Hi, thanks! I'll explain a little, then you can decide whether you'd like me to merge as-is (it doesn't make anything worse!) or work on it a little more first.

The component of Red Moon that draws the overlay is the FilterService. It runs in the background, regardless of whether other parts of the app are open; those other parts control the service using the Android Intent system. They launch an intent for the filter service, and Android will deliver it to the running filter service (or start up a new one, if there is not already a running instance).

Intents can carry data in "extras", which are simple key-value pairs, but only strings/bool/int… (serialized data). So to say which command, we can't send the Command object, only its string equivalent. Then, upon receipt, the service calls Command.getCommand to get the actual Command to perform whatever action.

Because intents are constructed at runtime, there's no way for the compiler to validate whether the correct string is stored as an extra, or even there at all, hence the String? type. So, in compileSdkVersion 29, where the extra is typed as a regular String for some reason, the Command.values() call just below will throw if it was passed null. However, it will also throw if passed an invalid string (does not correspond to one of the enum values), so if the intent is not present, it will crash in the same place, regardless.

Red Moon guards against accidentally forgetting to add the extra by only generating the intent in one place, just a few lines above:

    val intent: Intent
        get() = intent(FilterService::class).putExtra(EXTRA_COMMAND, name)

Everywhere else just calls Command.ON.send() (or the same for whichever other command).

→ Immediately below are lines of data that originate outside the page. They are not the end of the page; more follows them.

(** The search loop of [try_alloc]: the index of the first span that fits, the
    span, and the bytes skipped for alignment. *)
Fixpoint find_span (base : Z) (l : list block) (n align : Z) (index : nat)
    : res (option (nat * block * Z)) :=
  match l with
  | [] => Ok None
  | span :: l =>
      span_addr ← checked_add_uintptr base (blk_off span);
      aligned ← align_up_addr span_addr align;
      let lead := wrap64 (aligned - span_addr) in
      if (size_max <? lead) || (blk_size span <? lead) || (blk_size span - lead <? n)
      then find_span base l n align (S index)
      else Ok (Some (index, span, lead))
  end.

(** [HostPinnedArena::try_alloc] *)
Definition try_alloc (n align : Z) : st HostPinnedArena (option Z) :=
  a ← get;
  st_throw_if (host_base a =? 0) runtime_error ;;
  st_throw_if (negb (is_power_of_two align)) invalid_argument ;;
  st_throw_if (n =? 0) invalid_argument ;;
  if host_cap a <? n then mret None
  else
    found ← lift (find_span (host_base a) (host_free a) n align 0);
    match found with
    | None => mret None
    | Some (index, span, lead) =>
        let alloc_offset := blk_off span + lead in
        let tail := blk_size span - lead - n in
        let spans := Z.of_nat (size (host_live a)) + 2 in
        let capacity :=
          if host_free_capacity a <? spans
          then Z.max spans (host_free_capacity a * 2) else host_free_capacity a in
        put (MkHost (host_base a) (host_cap a) (host_used a) (host_free a) capacity (host_live a)) ;;
        let ptr := host_base a + alloc_offset in
        st_throw_if (bool_decide (is_Some (host_live a !! ptr))) logic_error ;;
        let free0 := delete index (host_free a) in
        let free1 := if negb (tail =? 0) then insert_free free0 (alloc_offset + n) tail else free0 in
        let free2 := if negb (lead =? 0) then insert_free free1 (blk_off span) lead else free1 in
        put (MkHost (host_base a) (host_cap a) (wrap64 (host_used a + n)) free2 capacity
                    (<[ptr := MkBlock alloc_offset n]> (host_live a))) ;;
        mret (Some ptr)
    end.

So, I don't expect we'll ever run into this problem, and it would be just as fine to throw a !! on the end of getStringExtra() — either way Red Moon will crash with an uncaught exception, and hopefully whoever experienced it can grab a logcat to find out why it happened.

An alternative would be to something like this:

fun getCommand(intent: Intent): Command? {
    val commandName = intent.getStringExtra(EXTRA_COMMAND)
    Log.i("Recieved flag: $commandName")
    return commandName?.let {
        try {
            valueOf(it)
        } catch (e: IllegalArgumentException) {
            null
        }
    }
}

And then, up in the filter service, ignore it if the command is null. This way invalid intents are ignored, rather than causing a crash.

Personally I learn toward allowing it to crash, since I'd rather make it more obvious that something is wrong, so it can be fixed, rather than having silent errors. But I think both ways are reasonable.

fgndev commented 3 years ago

Hi, Thanks for the reply and the explanation. If I understood you correctly, my fix makes sure that an exception is thrown in case of an invalid intent which is clearly what I prefer to the invalid intent being silently ignored, no matter how unlikely that case may be. So I'd just leave the code as is.